Corn futures have pared losses to trade mixed.
- Corn futures have turned mixed, but are mostly marginally lower at midday. Spillover from the wheat market is also weighing on corn futures, though the move higher in beans has helped the market trim losses.
- While this morning's Weekly Export Sales Report indicated still-strong demand for U.S. corn, this is largely factored into prices. Sales of 683,400 MT for 2013-14 and 103,600 MT for 2014-15 met expectations.
- Warmer temps have melted ice on rivers and freight rates have slid, weakening basis at interior locations.
- Gulf basis slid 1 to 3 cents for near-term delivery while May and later delivery was steady to a penny higher.
Soybean futures reversed course to post gains of 15 to 23 cents in old-crop futures with new-crop 2 to 6 cents higher.
- Bull spreading has returned to the soybean market, lifting old-crop contracts and limiting gains in deferred months. The May contract has moved back above the key $14.00 level.

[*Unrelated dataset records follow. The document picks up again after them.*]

(** ** Properties *)

(** Slice::compare, the order of the bytewise comparator, is the strict
    total lexicographic order on unsigned bytes: negative exactly when the
    first slice is smaller, zero exactly on equal slices, antisymmetric and
    transitive; operator== and starts_with decide equality and prefix. *)
Theorem Slice_compare_lexicographic a b c :
  (Slice_compare a b < 0 ↔ lex_lt a b) ∧
  (Slice_compare a b = 0 ↔ a = b) ∧
  Z.sgn (Slice_compare b a) = - Z.sgn (Slice_compare a b) ∧
  (Slice_compare a b < 0 → Slice_compare b c < 0 → Slice_compare a c < 0) ∧
  (Slice_eq a b = true ↔ a = b) ∧
  (Slice_starts_with a b = true ↔ b `prefix_of` a).
Proof.
  eauto 10 using Slice_compare_lt, Slice_compare_eq, Slice_compare_antisym,
    Slice_compare_trans, Slice_eq_spec, Slice_starts_with_spec.
Qed.
(* ===== verification/InternalKeyTypes.v ===== *)
(** * The internal keys the library makes (db/dbformat.h, db/dbformat.cpp)

    A typing of byte strings as internal keys - at least eight bytes, the last eight
    a sequence number and the value of a [ValueType] - and its soundness: whatever
    the operations of DbFormat.v make is well typed, and none of them fails an
    assertion on what is well typed. *)
From stdpp Require Import base list numbers strings.
From Stdlib Require Import ZArith Lia.
From Stdlib Require Import Strings.Byte.
From S2P Require Import Prelude Slice Coding Comparator DbFormat.

#[local] Open Scope Z_scope.

Section Types.
Context (C : Comparator) (D : bytes → Prop) `{HC : !ComparatorLaws C D}.

(** [k] is the encoding of [key], whose user key is in the domain of the user
    comparator. *)
Record typed (k : bytes) (key : ParsedInternalKey) : Prop := {
  typed_user : D (user_key key);
  typed_sequence : 0 ≤ sequence key ≤ kMaxSequenceNumber;
  typed_encoding : k = user_key key ++ EncodeFixed64 (pack (sequence key) (type key)) }.

(** Strings made by the operations on internal keys, whose assertions held. *)
Inductive made : bytes → Prop :=
  | made_AppendInternalKey key k : D (user_key key) → 0 ≤ sequence key →
      AppendInternalKey [] key = Some k → made k
  | made_InternalKey u s t ik : D u → 0 ≤ s → InternalKey_new u s t = Some ik → made (rep_ ik)
  | made_SetFrom key ik : D (user_key key) → 0 ≤ sequence key →
      InternalKey_SetFrom key = Some ik → made (rep_ ik)
  | made_DecodeFrom k ik : made k → InternalKey_DecodeFrom k = (ik, true) → made (rep_ ik)
  | made_LookupKey u s lk : D u → 0 ≤ s → LookupKey_new u s = Some lk → made (LookupKey_internal_key lk)
  | made_FindShortestSeparator start limit k : made start → made limit →
      IKC_FindShortestSeparator C start limit = Some k → made k
  | made_FindShortSuccessor key k : made key → IKC_FindShortSuccessor C key = Some k → made k.

(** ** Lemmas *)

Lemma typed_parse k key : typed k key → ParseInternalKey k = Some key.
Proof.
  intros [_ Hs ->]. rewrite ParseInternalKey_app by by apply pack_range.
  destruct (pack_parts (sequence key) (type key)) as [-> ->]. rewrite ValueType_of_to_Z. by destruct key.
Qed.

Lemma typed_valid k key : typed k key → valid_internal_key D k ∧ user_part k = user_key key.
Proof.
  intros [Hu _ ->]. unfold valid_internal_key. rewrite user_part_app by done.
  split; [|done]. split; [|done]. rewrite length_app. simpl. lia.
Qed.

Lemma append_typed key k :
  D (user_key key) → 0 ≤ sequence key → AppendInternalKey [] key = Some k → typed k key.
Proof.
  intros Hu H0 Hk. destruct key as [u s t]. simpl in *.
  destruct (Z.le_gt_cases s kMaxSequenceNumber) as [Hs|Hs].
  - rewrite AppendInternalKey_spec in Hk by done. by injection Hk as <-.
  - unfold AppendInternalKey in Hk. simpl in Hk. by rewrite (proj2 (PackSequenceAndType_None s t) Hs) in Hk.
Qed.

Lemma lookup_typed u s lk :
  D u → 0 ≤ s → LookupKey_new u s = Some lk →
  typed (LookupKey_internal_key lk) {| user_key := u; sequence := s; type := kValueTypeForSeek |}.
Proof.
  intros Hu H0. unfold LookupKey_new.
  destruct (Z.le_gt_cases s kMaxSequenceNumber) as [Hs|Hs];
    [|by rewrite (proj2 (PackSequenceAndType_None s kValueTypeForSeek) Hs)].
  rewrite PackSequenceAndType_spec by done. cbn [mbind option_bind]. intros [= <-].
  unfold LookupKey_internal_key. cbn [lk_kstart lk_buffer]. by rewrite drop_app_length.
Qed.

Lemma parse_sequence k key : ParseInternalKey k = Some key → 0 ≤ sequence key.
Proof.
  unfold ParseInternalKey. destruct (Slice_size k <? 8) eqn:E8; [done|].
  destruct (ValueType_of_Z _); simpl; [|done]. intros [= <-]. simpl. apply Z.shiftr_nonneg.
  destruct (decide (8 ≤ length k)%nat) as [Hk|Hk]; [apply (tag_range k Hk)|].
  apply Z.ltb_ge in E8. unfold Slice_size in E8. lia.
Qed.

(** The key a shortened user key is given. *)
Definition seek_key (u : bytes) : ParsedInternalKey :=
  {| user_key := u; sequence := kMaxSequenceNumber; type := kValueTypeForSeek |}.

(** What [FindShortestSeparator] and [FindShortSuccessor] return is their argument
    or a shortened user key with the largest tag. *)
Lemma shortened_typed k (user_result : option bytes) (test : bytes → bool) (check : bytes → option bytes) r :
  (∀ tmp, user_result = Some tmp → D tmp) → (∀ tmp r, check tmp = Some r → r = tmp) →
  ∀ key, typed k key →
  (tmp ← user_result;
   if test tmp then
     packed ← PackSequenceAndType kMaxSequenceNumber kValueTypeForSeek; check (PutFixed64 tmp packed)
   else Some k) = Some r →
  ∃ key, typed r key.
Proof.
  intros HD Hcheck key Hk. destruct user_result as [u|]; [|done]. cbn [mbind option_bind].
  destruct (test u); [|intros [= <-]; by exists key].
  rewrite PackSequenceAndType_spec by done. cbn [mbind option_bind].
  intros ->%Hcheck. exists (seek_key u). split; simpl; [by apply HD|done|done].
Qed.

Lemma separator_typed start limit k1 k2 r :
  typed start k1 → typed limit k2 → IKC_FindShortestSeparator C start limit = Some r → ∃ key, typed r key.
Proof.
  intros H1 H2. destruct (typed_valid _ _ H1) as [[_ D1] _], (typed_valid _ _ H2) as [[_ D2] _].
  unfold IKC_FindShortestSeparator.
  destruct (typed_valid _ _ H1) as [[L1 _] _], (typed_valid _ _ H2) as [[L2 _] _].
  rewrite !ExtractUserKey_Some by done. cbn [mbind option_bind].
  apply (shortened_typed start _ (λ tmp, (_ <? _) && (Compare (Comparator := C) _ tmp <? 0))
    (λ tmp, c ← IKC_Compare C start tmp;
            if c <? 0 then c ← IKC_Compare C tmp limit; if c <? 0 then Some tmp else None else None))
    with k1; [| |done].
  - intros tmp E. destruct (Z.lt_ge_cases (Compare (Comparator := C) (user_part start) (user_part limit)) 0)
      as [Hlt|Hge].
    + destruct (Separator_between _ _ D1 D2 Hlt) as (u & E' & Hu & _). congruence.
    + rewrite (Separator_unordered _ _ D1 D2 Hge) in E. by injection E as <-.
  - intros tmp r'. destruct (IKC_Compare C start tmp), (IKC_Compare C tmp limit);
      simpl; repeat case_match; congruence.
Qed.

Lemma successor_typed key k1 r :
  typed key k1 → IKC_FindShortSuccessor C key = Some r → ∃ key, typed r key.
Proof.
  intros H1. destruct (typed_valid _ _ H1) as [[_ D1] _].
  destruct (typed_valid _ _ H1) as [[L1 _] _]. unfold IKC_FindShortSuccessor.
  rewrite ExtractUserKey_Some by done. cbn [mbind option_bind].
  apply (shortened_typed key _ (λ tmp, (_ <? _) && (Compare (Comparator := C) _ tmp <? 0))
    (λ tmp, c ← IKC_Compare C key tmp; if c <? 0 then Some tmp else None)) with k1; [| |done].
  - intros tmp E. destruct (Successor_above _ D1) as (u & E' & Hu & _). congruence.
  - intros tmp r'. destruct (IKC_Compare C key tmp); simpl; [case_match|]; congruence.
Qed.

Lemma made_typed k : made k → ∃ key, typed k key.
Proof.
  induction 1 as [key k Hu H0 Hk|u s t ik Hu H0 Hk|key ik Hu H0 Hk|k ik _ IH Hk|u s lk Hu H0 Hk
    |start limit k _ [k1 H1] _ [k2 H2] Hk|key k _ [k1 H1] Hk].
  - exists key. by apply append_typed.
  - apply fmap_Some in Hk as (k & Hk & ->). eexists. by eapply append_typed in Hk.
  - apply fmap_Some in Hk as (k & Hk & ->). eexists. by eapply append_typed in Hk.
  - by injection Hk as <- _.
  - eexists. by apply lookup_typed.
  - by apply (separator_typed start limit k1 k2).
  - by apply (successor_typed key k1).
Qed.

(** C24: the strings the operations of db/dbformat make as internal keys, in any
    order, are exactly those [ParseInternalKey] accepts with a user key in the domain
    of the user comparator: not shorter than eight bytes, with a byte that names a
    type.  Appending a key with a sequence number of 56 bits and parsing gives it
    back.  On such strings no operation fails an assertion: [ExtractUserKey] has its
    eight bytes, two of them compare, [Encode] and [DecodeFrom] accept them, and shortening one against
    another, or upwards, makes such a string again. *)
Theorem InternalKeys_typed :
  (∀ k, made k ↔ ∃ key, ParseInternalKey k = Some key ∧ D (user_key key)) ∧
  (∀ k, ParseInternalKey k = None ↔ Slice_size k < 8 ∨ 1 < tag k mod 256) ∧
  (∀ result key, 0 ≤ sequence key ≤ kMaxSequenceNumber →
     ∃ enc, AppendInternalKey result key = Some (result ++ enc) ∧
            Slice_size enc = InternalKeyEncodingLength key ∧ ParseInternalKey enc = Some key) ∧
  (∀ k, made k →
     8 ≤ Slice_size k ∧ (∃ u, ExtractUserKey k = Some u ∧ D u) ∧
     (∀ l, made l → is_Some (IKC_Compare C k l)) ∧
     InternalKey_DecodeFrom k = (MkInternalKey k, true) ∧ InternalKey_Encode (MkInternalKey k) = Some k ∧
     (∀ l, made l → ∃ r, IKC_FindShortestSeparator C k l = Some r ∧ made r) ∧
     (∃ r, IKC_FindShortSuccessor C k = Some r ∧ made r)).
Proof.
  pose proof (λ s t k, InternalKey_roundtrip [] [] s t k) as Hround.
  split; [|split; [|split]].
  - intros k. split.
    + intros Hk. destruct (made_typed k Hk) as [key Ht]. exists key. split; [by apply typed_parse|apply Ht].
    + intros (key & Hp & Hu). destruct (Hround 0 kTypeValue k) as (_ & Happ & _); [done|].
      pose proof (Happ _ Hp) as E. apply (made_AppendInternalKey key); [done| |done].
      by apply parse_sequence in Hp.
  - intros k. by destruct (Hround 0 kTypeValue k) as (_ & _ & H).
  - intros result [u s t] Hs. by destruct (InternalKey_roundtrip result u s t [] Hs) as (H & _).
  - intros k Hk. destruct (made_typed k Hk) as [key Ht]. destruct (typed_valid _ _ Ht) as [Hv _].
    pose proof Hv as [Hlen _].
    assert (Slice_empty k = false) as He by (destruct k; [simpl in Hlen; lia|done]).
    split; [unfold Slice_size; lia|].
    split; [exists (user_part k); split; [by apply ExtractUserKey_Some|apply Hv]|]. split.
    { intros l Hl. destruct (made_typed l Hl) as [key' Hl']. destruct (typed_valid _ _ Hl') as [[Hlen' _] _].
      rewrite IKC_Compare_Some by done. by eexists. }
    split; [by unfold InternalKey_DecodeFrom; rewrite He|].
    split; [unfold InternalKey_Encode; simpl; by rewrite He|]. split.
    + intros l Hl. destruct (made_typed l Hl) as [key' Hl']. destruct (typed_valid _ _ Hl') as [Hvl _].
      destruct (Z.lt_ge_cases (IKC_order C k l) 0) as [Hlt|Hge].
      * destruct (IKC_Separator_between C D k l Hv Hvl Hlt) as (r & E & _). exists r. split; [done|].
        by apply (made_FindShortestSeparator k l r).
      * pose proof (Separator_unordered (C:=InternalKeyComparator C) k l Hv Hvl Hge) as E.
        exists k. by split.
    + destruct (IKC_Successor_above C D k Hv) as (r & E & _). exists r. split; [done|].
      by apply (made_FindShortSuccessor k r).
Qed.
End Types.

(** The separator of a key and a lookup key. *)
Lemma InternalKeys_typed_witness :
  let k := str "alpha" ++ EncodeFixed64 (pack 7 kTypeDeletion) in
  let l := str "beta" ++ EncodeFixed64 (pack 9 kTypeValue) in
  IKC_FindShortestSeparator BytewiseComparator k l = Some k ∧
  ∃ key, ParseInternalKey k = Some key.
Proof.
  intros k l.
  assert (made BytewiseComparator (λ _, True) k) as Hk.
  { apply (made_AppendInternalKey _ _ {| user_key := str "alpha"; sequence := 7; type := kTypeDeletion |});
      [exact I|simpl; lia|reflexivity]. }
  destruct (InternalKeys_typed BytewiseComparator (λ _, True)) as (Hmade & _).
  split; [reflexivity|]. destruct (proj1 (Hmade k) Hk) as (key & Hp & _). exists key. exact Hp.
Defined.
Lemma Bloom_CreateFilter_spec p keys dst :
  valid_policy p → Z.of_nat (length keys) < 2 ^ 31 →
  let nbytes := Bloom_bytes p (Z.of_nat (length keys)) in
  Bloom_CreateFilter p keys dst =
  dst ++ foldl set_bit (replicate (Z.to_nat nbytes) x00 ++ [z2b (k_ p)])
           (keys ≫= key_positions (k_ p) (8 * nbytes)).
Proof.
  intros [Hb Hk] Hn nbytes. unfold Bloom_CreateFilter.
  set (n := Z.of_nat (length keys)) in *. assert (0 ≤ n) by lia.
  assert (0 ≤ n * bits_per_key_ p < 2 ^ 62) by nia.
  rewrite (u64_small (n * bits_per_key_ p)) by lia.
  assert ((if n * bits_per_key_ p <? 64 then 64 else n * bits_per_key_ p)
    = Z.max 64 (n * bits_per_key_ p)) as -> by (destruct (Z.ltb_spec (n * bits_per_key_ p) 64); lia).
  rewrite (u64_small (Z.max _ _ + 7)) by lia. fold (Bloom_bytes p n). fold nbytes.
  assert (0 ≤ nbytes < 2 ^ 60).
  { unfold nbytes, Bloom_bytes. split; [apply Z.div_pos; lia|apply Z.div_lt_upper_bound; lia]. }
  rewrite (u64_small (nbytes * 8)) by lia.
  by rewrite Bloom_add_fold, (Z.mul_comm nbytes).
Qed.

Lemma BloomFilterPolicy_new_valid bits_per_key :
  0 ≤ bits_per_key < 2 ^ 31 → valid_policy (BloomFilterPolicy_new bits_per_key).
Proof.
  intros Hb. unfold valid_policy, BloomFilterPolicy_new. simpl. split.
  - rewrite u64_small by lia. done.
  - set (k := u64 _). destruct (Z.ltb_spec k 1); [done|].
    destruct (Z.ltb_spec 30 k); lia.
Qed.

(** The filter a valid policy creates: its size, its last byte and its bits. *)
Lemma Bloom_filter_shape p keys :
  valid_policy p → Z.of_nat (length keys) < 2 ^ 31 →
  let nbytes := Bloom_bytes p (Z.of_nat (length keys)) in
  ∃ filter, (∀ dst, Bloom_CreateFilter p keys dst = dst ++ filter) ∧
    Slice_size filter = nbytes + 1 ∧ 8 ≤ nbytes < 2 ^ 60 ∧
    char_at filter nbytes = k_ p ∧
    ∀ key, key ∈ keys →
      forallb (array_bit filter) (key_positions (k_ p) (8 * nbytes) key) = true.
Proof.
  intros Hv Hn nbytes. pose proof Hv as [Hb Hk].
  assert (H8 : 8 ≤ nbytes < 2 ^ 60).
  { unfold nbytes, Bloom_bytes.
    assert (0 ≤ Z.of_nat (length keys) * bits_per_key_ p < 2 ^ 62) by nia.
    split; [apply Z.div_le_lower_bound; lia|apply Z.div_lt_upper_bound; lia]. }
  set (init := replicate (Z.to_nat nbytes) x00 ++ [z2b (k_ p)]).
  assert (Hinit : Slice_size init = nbytes + 1)
    by (unfold init, Slice_size; rewrite length_app, length_replicate; simpl; lia).
  assert (Hpos : ∀ key, Forall (λ q, 0 ≤ q < 8 * nbytes) (key_positions (k_ p) (8 * nbytes) key)).
  { intros key. apply Bloom_positions_range; [lia|apply Hash_range]. }
  destruct (foldl_set_bit init nbytes (keys ≫= key_positions (k_ p) (8 * nbytes)))
    as (Hlen & Hlast & Hbits); [|lia|].
  { apply Forall_forall. intros q (key & Hq & _)%list_elem_of_bind.
    by apply (proj1 (Forall_forall _ _) (Hpos key)). }
  eexists. split; [intros dst; by apply Bloom_CreateFilter_spec|]. fold nbytes init.
  split_and!; [unfold Slice_size in *; lia|lia|lia| |].
  - rewrite Hlast. unfold char_at, init.
    rewrite lookup_app_r by (rewrite length_replicate; lia).
    rewrite length_replicate, Nat.sub_diag. simpl. unfold s2z. rewrite b2z_z2b_small by lia.
    destruct (Z.ltb_spec (k_ p) 128); lia.
  - intros key Hkey. apply forallb_forall. intros q Hq%list_elem_of_In.
    destruct (proj1 (Forall_forall _ _) (Hpos key) q Hq) as [? _].
    apply Hbits; [done|]. right. apply list_elem_of_bind. eauto.
Qed.

(** A filter of this shape matches the keys whose positions are all set. *)
Lemma Bloom_KeyMayMatch_shape filter nbytes k key :
  Slice_size filter = nbytes + 1 → 1 ≤ nbytes < 2 ^ 60 →
  char_at filter nbytes = k → 0 ≤ k ≤ 30 →
  Bloom_KeyMayMatch key filter =
  forallb (array_bit filter) (key_positions k (8 * nbytes) key).
Proof.
  intros Hlen Hn Hk Hk30. unfold Bloom_KeyMayMatch. rewrite Hlen, Z.add_simpl_r, Hk.
  destruct (Z.ltb_spec (nbytes + 1) 2); [lia|].
  rewrite (u64_small k), (u64_small (nbytes * 8)), Z.mul_comm by lia.
  destruct (Z.ltb_spec 30 k); [lia|]. apply Bloom_probe_positions.
Qed.

Lemma Bloom_laws p : valid_policy p → FilterPolicyLaws (BloomPolicy p) (λ _, True).
Proof.
  intros Hv. split. intros keys dst Hn _.
  destruct (Bloom_filter_shape p keys Hv Hn) as (filter & Hc & Hlen & Hnb & Hk & Hbits).
  exists keys, filter. cbn. rewrite Hc. split; [done|]. intros key Hkey. f_equal.
  pose proof Hv as [_ Hkr].
  rewrite (Bloom_KeyMayMatch_shape _ _ _ key Hlen) by (done || lia). auto.
Qed.

(** ** Lemmas: InternalFilterPolicy *)

Lemma Internal_adjust_keys_spec keys :
  (∀ key, key ∈ keys → (8 ≤ length key)%nat) →
  Internal_adjust_keys 0 (length keys) keys = Some (map user_part keys).
Proof.
  assert (H : ∀ rest done', (∀ key, key ∈ rest → (8 ≤ length key)%nat) →
    Internal_adjust_keys (length done') (length rest) (done' ++ rest)
    = Some (done' ++ map user_part rest)); [|apply (H keys [])].
  induction rest as [|key rest IH]; intros done' Hk; [done|].
  simpl. rewrite list_lookup_middle by done. simpl.
  rewrite ExtractUserKey_Some by (apply Hk; left). simpl.
  rewrite insert_app_r_alt, Nat.sub_diag by lia. simpl.
  specialize (IH (done' ++ [user_part key]) (λ k Hin, Hk k (list_elem_of_further _ _ _ Hin))).
  rewrite <- !app_assoc, length_app, Nat.add_comm in IH. exact IH.
Qed.

Lemma Internal_adjust_keys_short i n keys key :
  (∃ j, (i ≤ j < i + n)%nat ∧ keys !! j = Some key) → Slice_size key < 8 →
  Internal_adjust_keys i n keys = None.
Proof.
  intros (j & Hj & Ej) Hk%ExtractUserKey_None. revert i keys Hj Ej.
  induction n as [|n IH]; intros i keys Hj Ej; [lia|]. simpl. destruct (decide (i = j)) as [->|Hne].
  - rewrite Ej. simpl. by rewrite Hk.
  - destruct (keys !! i) as [k|]; [|done]. simpl. destruct (ExtractUserKey k) as [u|]; [|done]. simpl.
    apply IH; [lia|]. by rewrite list_lookup_insert_ne.
Qed.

- Support for nearby contracts stems from ongoing strong demand for a small U.S. soybean supply thanks to logistics troubles in getting the Brazilian bean crop shipped.
- In fact, Reuters has reported that China has canceled 10 cargoes (up to 600,000 MT) of soybean purchases from South America, as widely rumored yesterday. Export sources say China is looking to cancel or delay another 30 cargoes of soybean commitments because of weak demand and poor crush margins.
- Also, heavy rains in Mato Grosso are reportedly deteriorating the condition of the nation's bean crop and slowing harvest.
- Weekly soybean export sales of 113,500 MT for 2013-14 and 776,900 MT for 2014-15 more than doubled expectations, with China as the lead buyer of new-crop beans.
- But buying interest in new-crop contracts is being limited by expectations for a rebound in production this growing season.
SRW wheat futures remain 4 to 7 cents lower with the exception of the front-month, which is still 12 cents higher. HRW wheat is mostly 3 to 5 cents lower while HRS is down 3 to 10 cents.
- Traders are taking advantage of recent gains by booking some profits. The market's uptrend remains untested.
- Traders will remain hesitant to push futures sharply lower considering ongoing drought on the Southern Plains and uncertainty in Ukraine.
- This week's National Drought Monitor reflects a slight expansion and an increase in the intensity of drought conditions in the Central and Southern Plains.
- However, the near-term forecast does call for several inches of rain for these regions.
- Some traders are also waiting to see how the weekend vote turns out regarding Crimea.
- This morning's report reflected weekly wheat export sales of 476,900 MT for 2013-14 and 89,200 MT for 2014-15, which topped expectations. However, the tally was not overly impressive. Traders had hoped for the U.S. to see a marked increase in business due to ongoing shipping troubles in Canada and unrest in Ukraine.
- USDA's ag attaché in Canada says that shipping delays have forced some mills in Eastern Canada to shut down and other milling operations also say they may have to soon close their doors. This follows news Canada's government will fine the nation's major railways if they do not double grain transport in the next several weeks.
Live cattle futures have improved a touch to trade mixed. Feeder cattle futures have improved to post slight gains.
- Choice boxed beef values declined for the first time in an extended period this morning, adding credence to ideas a high may be in place or near. Premium cuts of beef dipped 50 cents today while Select firmed $1.04. Movement improved to 80 loads.
- Cash cattle trade has yet to get underway. The pullback in the boxed beef market is making traders comfortable leaving nearbys at a $4 or more discount to last week's cash cattle prices.
- However, boxed beef prices are still hovering around record high levels and are up sharply from week-ago. In addition, showlist estimates are down and packers have finally seen margins turn positive.
- Also limiting pressure, weekly beef export sales of 17,700 MT for 2014 marked a new marketing year high.
- Feeder cattle futures firmed as the corn market softened. The market's chart posture also clearly favors market bulls, as does a weaker U.S. dollar index.
Lean hog futures have extended early gains to trade sharply higher through the June contract, with deferreds moderately higher.
- The ongoing surge in the product and cash markets continues to propel futures. Futures triggered buy stops on the way up.
- The cash hog index continues to strengthen amid tight supplies that are expected to tighten further in the months ahead. Strong demand has also lifted cash prices.
- Another bullish factor is uncertainty about just how much the porcine epidemic diarrhea virus (PEDV) will constrict supplies in the spring and summer when supplies are typically the tightest of the year.
- Packers are paying up for market-ready hog supplies again today as winter weather disrupted transportation in some areas this week and strong margins are lifting demand.
- The pork cutout value did set back 49 cents this morning. Movement was decent at 171.37 loads.
- The renewed surge has eased concerns that the market may have put in a top. Futures are forging new contract highs again today.